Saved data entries
--------------------
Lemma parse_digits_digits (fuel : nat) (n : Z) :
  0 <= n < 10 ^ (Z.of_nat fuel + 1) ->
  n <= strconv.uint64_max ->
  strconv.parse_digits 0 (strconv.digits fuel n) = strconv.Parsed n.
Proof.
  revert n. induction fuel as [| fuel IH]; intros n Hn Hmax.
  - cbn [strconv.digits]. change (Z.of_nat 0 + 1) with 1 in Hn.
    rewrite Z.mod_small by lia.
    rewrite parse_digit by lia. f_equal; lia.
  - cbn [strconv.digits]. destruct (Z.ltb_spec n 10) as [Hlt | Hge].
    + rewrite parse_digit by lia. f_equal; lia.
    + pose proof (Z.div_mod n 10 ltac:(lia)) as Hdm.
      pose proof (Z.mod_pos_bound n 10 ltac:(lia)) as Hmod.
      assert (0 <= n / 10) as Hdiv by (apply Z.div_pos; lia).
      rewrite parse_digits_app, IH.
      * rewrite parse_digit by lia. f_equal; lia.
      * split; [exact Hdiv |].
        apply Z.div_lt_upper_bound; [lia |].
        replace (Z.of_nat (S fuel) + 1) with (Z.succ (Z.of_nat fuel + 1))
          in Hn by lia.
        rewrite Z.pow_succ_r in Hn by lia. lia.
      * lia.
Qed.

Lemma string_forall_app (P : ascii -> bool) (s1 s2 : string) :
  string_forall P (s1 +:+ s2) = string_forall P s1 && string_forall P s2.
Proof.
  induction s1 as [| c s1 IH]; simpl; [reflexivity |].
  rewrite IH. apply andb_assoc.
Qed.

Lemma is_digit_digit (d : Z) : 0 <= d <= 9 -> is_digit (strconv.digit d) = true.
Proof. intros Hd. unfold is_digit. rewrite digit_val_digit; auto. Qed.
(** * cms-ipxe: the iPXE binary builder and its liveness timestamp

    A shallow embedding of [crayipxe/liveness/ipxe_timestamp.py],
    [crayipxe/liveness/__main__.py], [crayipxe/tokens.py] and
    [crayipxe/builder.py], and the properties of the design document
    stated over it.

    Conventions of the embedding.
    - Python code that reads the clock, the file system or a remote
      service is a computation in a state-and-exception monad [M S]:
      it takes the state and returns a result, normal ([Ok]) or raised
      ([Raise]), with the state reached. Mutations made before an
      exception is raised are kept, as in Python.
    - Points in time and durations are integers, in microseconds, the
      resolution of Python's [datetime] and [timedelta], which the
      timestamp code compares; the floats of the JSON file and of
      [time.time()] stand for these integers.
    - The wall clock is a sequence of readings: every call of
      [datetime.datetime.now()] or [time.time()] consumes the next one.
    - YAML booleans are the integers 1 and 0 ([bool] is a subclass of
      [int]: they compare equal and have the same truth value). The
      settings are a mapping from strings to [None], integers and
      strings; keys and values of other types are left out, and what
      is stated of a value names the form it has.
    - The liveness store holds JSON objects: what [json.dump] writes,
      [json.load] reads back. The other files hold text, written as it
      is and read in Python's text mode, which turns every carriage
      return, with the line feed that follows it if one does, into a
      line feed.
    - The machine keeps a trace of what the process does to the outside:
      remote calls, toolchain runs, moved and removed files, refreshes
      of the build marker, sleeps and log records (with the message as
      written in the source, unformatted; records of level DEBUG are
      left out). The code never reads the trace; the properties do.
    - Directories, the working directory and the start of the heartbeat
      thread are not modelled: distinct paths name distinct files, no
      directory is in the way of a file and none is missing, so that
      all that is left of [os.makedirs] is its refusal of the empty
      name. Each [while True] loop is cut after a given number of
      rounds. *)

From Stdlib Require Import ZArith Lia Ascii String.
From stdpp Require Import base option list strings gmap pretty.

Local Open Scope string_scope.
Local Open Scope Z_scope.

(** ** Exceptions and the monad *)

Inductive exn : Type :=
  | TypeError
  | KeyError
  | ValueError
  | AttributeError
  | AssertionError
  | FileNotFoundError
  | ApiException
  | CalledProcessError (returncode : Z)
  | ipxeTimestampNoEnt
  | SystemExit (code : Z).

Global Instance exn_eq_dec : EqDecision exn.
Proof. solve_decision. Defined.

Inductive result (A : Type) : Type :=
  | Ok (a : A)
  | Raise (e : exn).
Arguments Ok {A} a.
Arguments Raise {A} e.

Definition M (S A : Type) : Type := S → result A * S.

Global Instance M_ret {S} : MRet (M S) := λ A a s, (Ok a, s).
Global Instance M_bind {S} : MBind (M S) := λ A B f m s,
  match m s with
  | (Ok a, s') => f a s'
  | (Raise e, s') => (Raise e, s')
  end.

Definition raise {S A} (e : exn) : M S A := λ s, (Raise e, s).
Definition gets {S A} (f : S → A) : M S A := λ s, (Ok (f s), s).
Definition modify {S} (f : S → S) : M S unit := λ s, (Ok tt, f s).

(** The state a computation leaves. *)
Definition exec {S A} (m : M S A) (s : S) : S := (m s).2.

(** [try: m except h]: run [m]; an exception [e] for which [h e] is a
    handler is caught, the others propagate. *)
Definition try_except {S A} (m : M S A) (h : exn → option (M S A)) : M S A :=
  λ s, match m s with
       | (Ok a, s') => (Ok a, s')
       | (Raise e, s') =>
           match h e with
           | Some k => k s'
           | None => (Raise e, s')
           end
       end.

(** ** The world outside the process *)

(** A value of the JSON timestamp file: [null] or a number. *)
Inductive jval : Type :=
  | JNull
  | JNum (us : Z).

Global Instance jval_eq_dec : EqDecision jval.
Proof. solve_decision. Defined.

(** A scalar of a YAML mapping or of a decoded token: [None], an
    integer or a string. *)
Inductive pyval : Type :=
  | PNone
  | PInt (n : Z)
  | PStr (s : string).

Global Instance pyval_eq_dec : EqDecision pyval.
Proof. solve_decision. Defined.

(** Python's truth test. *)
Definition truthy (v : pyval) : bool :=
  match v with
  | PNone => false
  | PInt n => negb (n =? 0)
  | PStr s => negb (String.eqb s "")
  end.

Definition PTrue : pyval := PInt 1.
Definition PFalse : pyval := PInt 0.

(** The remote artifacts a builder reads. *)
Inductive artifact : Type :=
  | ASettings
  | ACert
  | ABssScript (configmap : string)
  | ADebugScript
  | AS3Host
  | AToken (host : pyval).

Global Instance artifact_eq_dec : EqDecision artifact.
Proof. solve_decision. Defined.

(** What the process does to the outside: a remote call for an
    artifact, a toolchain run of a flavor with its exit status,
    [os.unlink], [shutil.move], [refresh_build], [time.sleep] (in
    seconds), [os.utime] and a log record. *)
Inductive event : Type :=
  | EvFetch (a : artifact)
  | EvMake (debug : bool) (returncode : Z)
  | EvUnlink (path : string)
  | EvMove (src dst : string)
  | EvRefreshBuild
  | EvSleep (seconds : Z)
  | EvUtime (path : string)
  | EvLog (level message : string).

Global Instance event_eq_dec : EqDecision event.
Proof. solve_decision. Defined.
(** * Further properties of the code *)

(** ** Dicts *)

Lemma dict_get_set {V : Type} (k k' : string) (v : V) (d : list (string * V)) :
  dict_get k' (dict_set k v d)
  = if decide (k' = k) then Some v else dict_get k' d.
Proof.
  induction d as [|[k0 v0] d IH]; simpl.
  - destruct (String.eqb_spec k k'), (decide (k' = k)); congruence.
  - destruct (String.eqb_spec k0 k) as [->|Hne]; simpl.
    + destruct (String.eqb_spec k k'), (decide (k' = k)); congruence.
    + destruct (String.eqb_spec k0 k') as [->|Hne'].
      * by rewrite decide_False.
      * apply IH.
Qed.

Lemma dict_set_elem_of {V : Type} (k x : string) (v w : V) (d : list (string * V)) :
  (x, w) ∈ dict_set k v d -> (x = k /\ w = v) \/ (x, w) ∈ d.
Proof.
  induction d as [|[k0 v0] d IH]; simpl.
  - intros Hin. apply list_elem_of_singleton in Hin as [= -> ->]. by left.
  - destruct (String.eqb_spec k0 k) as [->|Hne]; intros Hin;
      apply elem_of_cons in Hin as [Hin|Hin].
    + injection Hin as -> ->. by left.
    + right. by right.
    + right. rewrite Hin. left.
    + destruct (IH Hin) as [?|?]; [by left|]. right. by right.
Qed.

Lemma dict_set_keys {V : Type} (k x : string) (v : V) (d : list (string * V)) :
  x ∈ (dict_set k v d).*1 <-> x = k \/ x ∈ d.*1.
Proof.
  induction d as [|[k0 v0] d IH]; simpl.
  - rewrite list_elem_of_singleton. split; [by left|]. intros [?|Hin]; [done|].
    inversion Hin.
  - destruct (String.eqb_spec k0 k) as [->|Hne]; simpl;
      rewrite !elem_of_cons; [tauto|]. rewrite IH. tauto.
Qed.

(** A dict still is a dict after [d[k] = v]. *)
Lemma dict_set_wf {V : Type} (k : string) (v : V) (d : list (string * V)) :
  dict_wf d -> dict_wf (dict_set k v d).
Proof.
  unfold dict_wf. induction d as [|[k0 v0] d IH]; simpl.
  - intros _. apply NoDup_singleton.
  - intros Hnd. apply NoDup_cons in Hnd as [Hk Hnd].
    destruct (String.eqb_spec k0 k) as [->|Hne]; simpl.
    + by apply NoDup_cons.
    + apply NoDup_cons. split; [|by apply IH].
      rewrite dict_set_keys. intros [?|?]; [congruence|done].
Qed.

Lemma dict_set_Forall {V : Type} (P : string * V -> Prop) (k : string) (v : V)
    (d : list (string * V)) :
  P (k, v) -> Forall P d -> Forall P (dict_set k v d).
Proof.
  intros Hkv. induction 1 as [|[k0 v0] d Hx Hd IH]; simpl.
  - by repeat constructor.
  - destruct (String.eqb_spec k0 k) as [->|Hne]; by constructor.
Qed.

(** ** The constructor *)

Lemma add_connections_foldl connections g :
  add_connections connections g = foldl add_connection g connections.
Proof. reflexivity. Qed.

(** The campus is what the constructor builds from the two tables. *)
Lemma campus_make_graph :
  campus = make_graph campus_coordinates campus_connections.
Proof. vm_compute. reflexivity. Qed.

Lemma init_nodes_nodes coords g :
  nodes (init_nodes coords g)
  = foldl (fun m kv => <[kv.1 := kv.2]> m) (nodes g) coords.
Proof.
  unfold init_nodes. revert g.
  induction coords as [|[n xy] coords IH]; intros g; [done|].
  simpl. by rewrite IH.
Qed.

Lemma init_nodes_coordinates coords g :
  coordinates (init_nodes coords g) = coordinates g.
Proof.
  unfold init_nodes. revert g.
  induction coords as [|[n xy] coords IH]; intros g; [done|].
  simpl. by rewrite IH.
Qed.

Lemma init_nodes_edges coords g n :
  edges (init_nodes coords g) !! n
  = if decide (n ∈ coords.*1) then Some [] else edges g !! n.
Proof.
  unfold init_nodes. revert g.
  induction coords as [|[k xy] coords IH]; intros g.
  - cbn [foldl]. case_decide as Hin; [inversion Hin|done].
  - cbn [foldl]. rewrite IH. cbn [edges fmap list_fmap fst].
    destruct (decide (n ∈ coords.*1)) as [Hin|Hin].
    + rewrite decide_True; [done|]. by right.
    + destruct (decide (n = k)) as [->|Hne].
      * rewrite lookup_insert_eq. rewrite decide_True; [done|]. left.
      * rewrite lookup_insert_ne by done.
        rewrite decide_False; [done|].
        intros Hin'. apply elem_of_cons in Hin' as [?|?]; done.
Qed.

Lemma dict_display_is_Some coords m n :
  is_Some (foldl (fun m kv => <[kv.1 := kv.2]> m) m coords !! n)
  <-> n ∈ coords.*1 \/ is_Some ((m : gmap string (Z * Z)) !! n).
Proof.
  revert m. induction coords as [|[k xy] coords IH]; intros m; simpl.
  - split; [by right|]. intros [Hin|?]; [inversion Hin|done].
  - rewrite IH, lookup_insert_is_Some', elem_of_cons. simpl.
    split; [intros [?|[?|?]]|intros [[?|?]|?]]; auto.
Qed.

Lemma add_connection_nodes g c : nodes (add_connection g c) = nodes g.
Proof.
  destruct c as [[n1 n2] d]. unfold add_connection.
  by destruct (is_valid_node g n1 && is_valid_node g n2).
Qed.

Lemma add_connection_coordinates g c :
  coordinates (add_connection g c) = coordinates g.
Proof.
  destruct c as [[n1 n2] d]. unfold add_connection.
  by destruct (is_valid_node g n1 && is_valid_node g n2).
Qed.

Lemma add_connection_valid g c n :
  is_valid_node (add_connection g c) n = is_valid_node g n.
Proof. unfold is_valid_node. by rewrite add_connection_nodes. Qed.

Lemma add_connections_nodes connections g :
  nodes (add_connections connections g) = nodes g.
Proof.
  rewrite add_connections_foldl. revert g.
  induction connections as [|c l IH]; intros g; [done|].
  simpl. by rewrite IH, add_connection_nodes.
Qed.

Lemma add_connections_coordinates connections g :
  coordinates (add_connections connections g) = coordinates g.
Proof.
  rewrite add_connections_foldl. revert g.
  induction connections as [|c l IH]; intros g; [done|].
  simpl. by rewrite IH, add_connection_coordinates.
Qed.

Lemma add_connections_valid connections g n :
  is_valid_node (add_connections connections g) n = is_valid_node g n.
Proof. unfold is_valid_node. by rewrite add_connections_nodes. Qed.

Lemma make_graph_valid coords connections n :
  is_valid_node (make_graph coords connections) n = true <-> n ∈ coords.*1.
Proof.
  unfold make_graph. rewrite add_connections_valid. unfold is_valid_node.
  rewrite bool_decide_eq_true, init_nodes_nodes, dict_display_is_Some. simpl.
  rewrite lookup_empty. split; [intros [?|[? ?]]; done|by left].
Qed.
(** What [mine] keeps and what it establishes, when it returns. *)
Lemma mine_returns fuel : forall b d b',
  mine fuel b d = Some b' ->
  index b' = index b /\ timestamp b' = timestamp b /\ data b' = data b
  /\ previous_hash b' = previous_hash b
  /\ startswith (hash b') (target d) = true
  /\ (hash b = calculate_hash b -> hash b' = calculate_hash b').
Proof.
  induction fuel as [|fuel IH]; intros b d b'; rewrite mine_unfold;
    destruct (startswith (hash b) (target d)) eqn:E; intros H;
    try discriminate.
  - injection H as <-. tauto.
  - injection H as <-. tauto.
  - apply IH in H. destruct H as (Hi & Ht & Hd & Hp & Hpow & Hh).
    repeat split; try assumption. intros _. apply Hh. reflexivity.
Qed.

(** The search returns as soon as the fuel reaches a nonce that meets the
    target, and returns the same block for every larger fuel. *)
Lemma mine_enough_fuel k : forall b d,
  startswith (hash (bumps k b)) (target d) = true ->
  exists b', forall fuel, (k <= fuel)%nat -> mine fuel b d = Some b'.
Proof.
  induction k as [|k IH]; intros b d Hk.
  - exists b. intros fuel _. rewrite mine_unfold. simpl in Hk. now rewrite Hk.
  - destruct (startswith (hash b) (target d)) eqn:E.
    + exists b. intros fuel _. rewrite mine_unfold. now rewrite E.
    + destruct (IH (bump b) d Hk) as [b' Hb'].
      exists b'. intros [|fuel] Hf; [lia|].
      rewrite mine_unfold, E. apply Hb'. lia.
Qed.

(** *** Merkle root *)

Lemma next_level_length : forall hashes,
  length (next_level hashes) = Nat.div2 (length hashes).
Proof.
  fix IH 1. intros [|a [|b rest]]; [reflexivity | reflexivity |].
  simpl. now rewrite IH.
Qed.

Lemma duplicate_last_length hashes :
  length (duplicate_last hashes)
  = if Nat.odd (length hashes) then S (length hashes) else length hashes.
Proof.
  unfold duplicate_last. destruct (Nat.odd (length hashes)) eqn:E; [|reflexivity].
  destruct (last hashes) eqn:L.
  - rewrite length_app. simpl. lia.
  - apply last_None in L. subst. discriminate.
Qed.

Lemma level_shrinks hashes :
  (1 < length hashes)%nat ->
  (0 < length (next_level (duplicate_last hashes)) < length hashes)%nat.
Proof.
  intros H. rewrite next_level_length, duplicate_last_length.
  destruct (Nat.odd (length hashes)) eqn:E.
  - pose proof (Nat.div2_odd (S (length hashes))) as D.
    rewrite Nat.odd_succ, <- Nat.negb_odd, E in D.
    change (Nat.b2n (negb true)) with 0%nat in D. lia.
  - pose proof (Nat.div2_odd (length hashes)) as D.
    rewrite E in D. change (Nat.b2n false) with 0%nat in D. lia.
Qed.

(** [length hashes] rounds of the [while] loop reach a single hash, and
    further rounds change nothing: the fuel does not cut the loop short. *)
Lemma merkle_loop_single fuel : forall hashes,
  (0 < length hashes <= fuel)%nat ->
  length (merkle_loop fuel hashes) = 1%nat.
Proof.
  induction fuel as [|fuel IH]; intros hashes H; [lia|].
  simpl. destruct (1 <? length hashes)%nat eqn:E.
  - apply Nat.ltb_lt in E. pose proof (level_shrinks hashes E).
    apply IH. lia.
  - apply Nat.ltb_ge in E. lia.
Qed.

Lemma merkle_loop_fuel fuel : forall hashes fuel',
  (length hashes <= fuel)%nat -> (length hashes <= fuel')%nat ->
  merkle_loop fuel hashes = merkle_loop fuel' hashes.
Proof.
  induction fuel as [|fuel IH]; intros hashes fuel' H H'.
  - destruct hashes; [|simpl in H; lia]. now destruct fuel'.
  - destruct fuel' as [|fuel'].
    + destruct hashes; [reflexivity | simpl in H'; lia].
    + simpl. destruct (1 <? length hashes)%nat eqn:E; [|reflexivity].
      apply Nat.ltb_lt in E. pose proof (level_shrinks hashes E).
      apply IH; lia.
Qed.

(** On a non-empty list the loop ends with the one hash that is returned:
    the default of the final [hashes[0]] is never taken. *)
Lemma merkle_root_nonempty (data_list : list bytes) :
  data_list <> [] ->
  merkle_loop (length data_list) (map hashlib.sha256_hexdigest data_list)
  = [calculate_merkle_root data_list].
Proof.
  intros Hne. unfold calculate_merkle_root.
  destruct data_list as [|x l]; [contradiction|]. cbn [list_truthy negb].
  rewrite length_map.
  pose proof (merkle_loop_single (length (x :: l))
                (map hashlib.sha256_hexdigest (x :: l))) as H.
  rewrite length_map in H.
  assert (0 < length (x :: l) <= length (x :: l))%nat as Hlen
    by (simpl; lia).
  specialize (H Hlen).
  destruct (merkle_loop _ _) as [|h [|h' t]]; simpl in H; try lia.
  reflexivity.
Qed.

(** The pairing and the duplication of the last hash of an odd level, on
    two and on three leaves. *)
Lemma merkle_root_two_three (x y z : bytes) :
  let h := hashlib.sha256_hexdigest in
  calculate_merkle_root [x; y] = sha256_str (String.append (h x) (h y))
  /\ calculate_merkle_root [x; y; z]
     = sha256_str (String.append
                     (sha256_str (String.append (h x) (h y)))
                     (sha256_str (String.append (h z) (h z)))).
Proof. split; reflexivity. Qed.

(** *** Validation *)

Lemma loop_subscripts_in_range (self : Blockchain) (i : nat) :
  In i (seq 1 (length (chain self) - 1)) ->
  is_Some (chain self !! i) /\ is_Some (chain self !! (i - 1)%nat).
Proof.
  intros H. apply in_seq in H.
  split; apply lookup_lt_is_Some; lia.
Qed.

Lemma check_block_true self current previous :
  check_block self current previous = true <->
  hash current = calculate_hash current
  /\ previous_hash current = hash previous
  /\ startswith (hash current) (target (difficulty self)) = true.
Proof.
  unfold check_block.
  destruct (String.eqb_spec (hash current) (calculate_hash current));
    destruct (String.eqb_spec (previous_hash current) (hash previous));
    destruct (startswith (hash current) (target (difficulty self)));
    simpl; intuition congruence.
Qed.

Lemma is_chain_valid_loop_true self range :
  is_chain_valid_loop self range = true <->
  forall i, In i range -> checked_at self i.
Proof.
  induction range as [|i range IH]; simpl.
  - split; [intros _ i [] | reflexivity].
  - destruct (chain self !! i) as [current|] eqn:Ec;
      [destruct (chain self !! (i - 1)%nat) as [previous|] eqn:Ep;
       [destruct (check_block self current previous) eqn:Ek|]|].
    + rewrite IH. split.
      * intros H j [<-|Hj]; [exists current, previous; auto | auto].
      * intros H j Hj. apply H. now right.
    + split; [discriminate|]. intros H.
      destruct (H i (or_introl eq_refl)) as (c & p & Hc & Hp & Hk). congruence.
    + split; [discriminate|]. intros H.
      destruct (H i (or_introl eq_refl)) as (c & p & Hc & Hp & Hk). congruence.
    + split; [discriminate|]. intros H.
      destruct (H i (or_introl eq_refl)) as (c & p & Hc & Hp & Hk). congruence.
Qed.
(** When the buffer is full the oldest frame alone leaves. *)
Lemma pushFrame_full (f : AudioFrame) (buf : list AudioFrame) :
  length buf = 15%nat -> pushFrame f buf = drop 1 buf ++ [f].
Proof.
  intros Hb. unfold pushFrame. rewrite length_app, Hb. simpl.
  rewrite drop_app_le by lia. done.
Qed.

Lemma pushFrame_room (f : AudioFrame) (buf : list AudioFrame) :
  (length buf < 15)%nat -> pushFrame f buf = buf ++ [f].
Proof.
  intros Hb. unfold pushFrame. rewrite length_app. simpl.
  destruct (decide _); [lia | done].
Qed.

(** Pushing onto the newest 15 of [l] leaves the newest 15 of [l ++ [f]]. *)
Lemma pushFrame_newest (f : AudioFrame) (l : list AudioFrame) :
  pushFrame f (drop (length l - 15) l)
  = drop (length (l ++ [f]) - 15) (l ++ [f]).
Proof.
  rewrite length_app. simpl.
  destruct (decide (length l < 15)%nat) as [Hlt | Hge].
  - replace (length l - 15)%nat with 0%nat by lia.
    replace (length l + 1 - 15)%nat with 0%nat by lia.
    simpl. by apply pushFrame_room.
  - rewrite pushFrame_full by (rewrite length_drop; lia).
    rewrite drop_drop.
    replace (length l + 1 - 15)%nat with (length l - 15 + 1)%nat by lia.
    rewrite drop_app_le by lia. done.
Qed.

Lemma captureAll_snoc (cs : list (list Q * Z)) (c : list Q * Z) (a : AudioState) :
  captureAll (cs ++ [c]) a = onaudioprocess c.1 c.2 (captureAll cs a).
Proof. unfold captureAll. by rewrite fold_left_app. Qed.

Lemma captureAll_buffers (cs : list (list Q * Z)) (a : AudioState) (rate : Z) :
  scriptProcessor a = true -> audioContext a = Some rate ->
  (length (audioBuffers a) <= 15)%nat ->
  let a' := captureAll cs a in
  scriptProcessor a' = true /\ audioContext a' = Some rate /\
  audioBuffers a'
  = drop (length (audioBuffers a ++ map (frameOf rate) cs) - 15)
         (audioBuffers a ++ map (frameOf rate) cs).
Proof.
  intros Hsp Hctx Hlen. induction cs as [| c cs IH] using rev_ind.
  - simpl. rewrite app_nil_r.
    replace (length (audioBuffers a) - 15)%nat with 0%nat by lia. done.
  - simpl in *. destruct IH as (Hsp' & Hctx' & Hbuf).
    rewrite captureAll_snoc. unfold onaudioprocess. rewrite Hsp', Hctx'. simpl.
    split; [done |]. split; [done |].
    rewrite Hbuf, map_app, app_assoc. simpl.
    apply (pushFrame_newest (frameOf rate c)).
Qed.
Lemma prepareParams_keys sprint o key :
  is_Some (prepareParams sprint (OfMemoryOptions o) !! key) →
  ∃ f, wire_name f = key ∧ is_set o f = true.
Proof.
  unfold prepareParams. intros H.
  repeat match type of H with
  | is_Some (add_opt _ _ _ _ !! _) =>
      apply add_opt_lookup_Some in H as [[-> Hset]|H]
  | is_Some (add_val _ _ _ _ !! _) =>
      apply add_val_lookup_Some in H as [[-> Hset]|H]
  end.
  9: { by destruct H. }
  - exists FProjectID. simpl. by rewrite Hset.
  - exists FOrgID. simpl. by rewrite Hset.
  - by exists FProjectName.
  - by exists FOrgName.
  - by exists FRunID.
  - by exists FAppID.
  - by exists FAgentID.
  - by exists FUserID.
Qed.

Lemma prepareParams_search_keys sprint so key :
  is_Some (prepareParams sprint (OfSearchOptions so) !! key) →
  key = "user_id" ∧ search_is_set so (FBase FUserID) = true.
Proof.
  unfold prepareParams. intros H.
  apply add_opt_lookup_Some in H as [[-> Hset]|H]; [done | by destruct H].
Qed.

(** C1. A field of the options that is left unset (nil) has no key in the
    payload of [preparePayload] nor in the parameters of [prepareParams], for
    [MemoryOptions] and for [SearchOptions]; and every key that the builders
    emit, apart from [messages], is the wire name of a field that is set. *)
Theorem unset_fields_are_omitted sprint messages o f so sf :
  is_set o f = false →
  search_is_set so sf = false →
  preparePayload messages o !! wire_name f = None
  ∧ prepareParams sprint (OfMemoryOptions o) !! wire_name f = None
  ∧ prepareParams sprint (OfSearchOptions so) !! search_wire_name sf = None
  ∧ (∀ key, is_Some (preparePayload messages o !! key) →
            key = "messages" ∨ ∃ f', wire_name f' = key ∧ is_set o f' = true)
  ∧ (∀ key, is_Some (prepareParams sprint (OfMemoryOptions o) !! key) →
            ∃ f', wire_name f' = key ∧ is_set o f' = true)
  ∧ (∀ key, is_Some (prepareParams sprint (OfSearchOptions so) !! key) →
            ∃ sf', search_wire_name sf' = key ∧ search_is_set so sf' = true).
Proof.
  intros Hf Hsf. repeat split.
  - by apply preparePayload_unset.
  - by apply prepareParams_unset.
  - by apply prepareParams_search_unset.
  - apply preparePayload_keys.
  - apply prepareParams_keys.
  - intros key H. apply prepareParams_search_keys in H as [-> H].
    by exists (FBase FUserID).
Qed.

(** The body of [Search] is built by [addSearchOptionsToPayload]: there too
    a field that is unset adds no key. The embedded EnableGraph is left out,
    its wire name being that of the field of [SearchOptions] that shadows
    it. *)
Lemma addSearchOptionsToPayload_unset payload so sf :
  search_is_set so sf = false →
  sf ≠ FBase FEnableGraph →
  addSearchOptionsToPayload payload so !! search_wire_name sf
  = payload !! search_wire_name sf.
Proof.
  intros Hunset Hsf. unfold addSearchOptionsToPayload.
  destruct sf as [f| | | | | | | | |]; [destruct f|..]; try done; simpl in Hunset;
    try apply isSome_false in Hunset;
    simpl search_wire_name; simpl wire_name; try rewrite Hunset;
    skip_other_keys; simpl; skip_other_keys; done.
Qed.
--------------------
# [WORK INSTRUCTIONS]
An exact copy of the lines above, from the one containing "([Raise]), with the" down to the one containing "resolution of Python's" and including both, is the whole answer; retype it and nothing else.

# [EXERCISE OUTPUT]
      ([Raise]), with the state reached. Mutations made before an
      exception is raised are kept, as in Python.
    - Points in time and durations are integers, in microseconds, the
      resolution of Python's [datetime] and [timedelta], which the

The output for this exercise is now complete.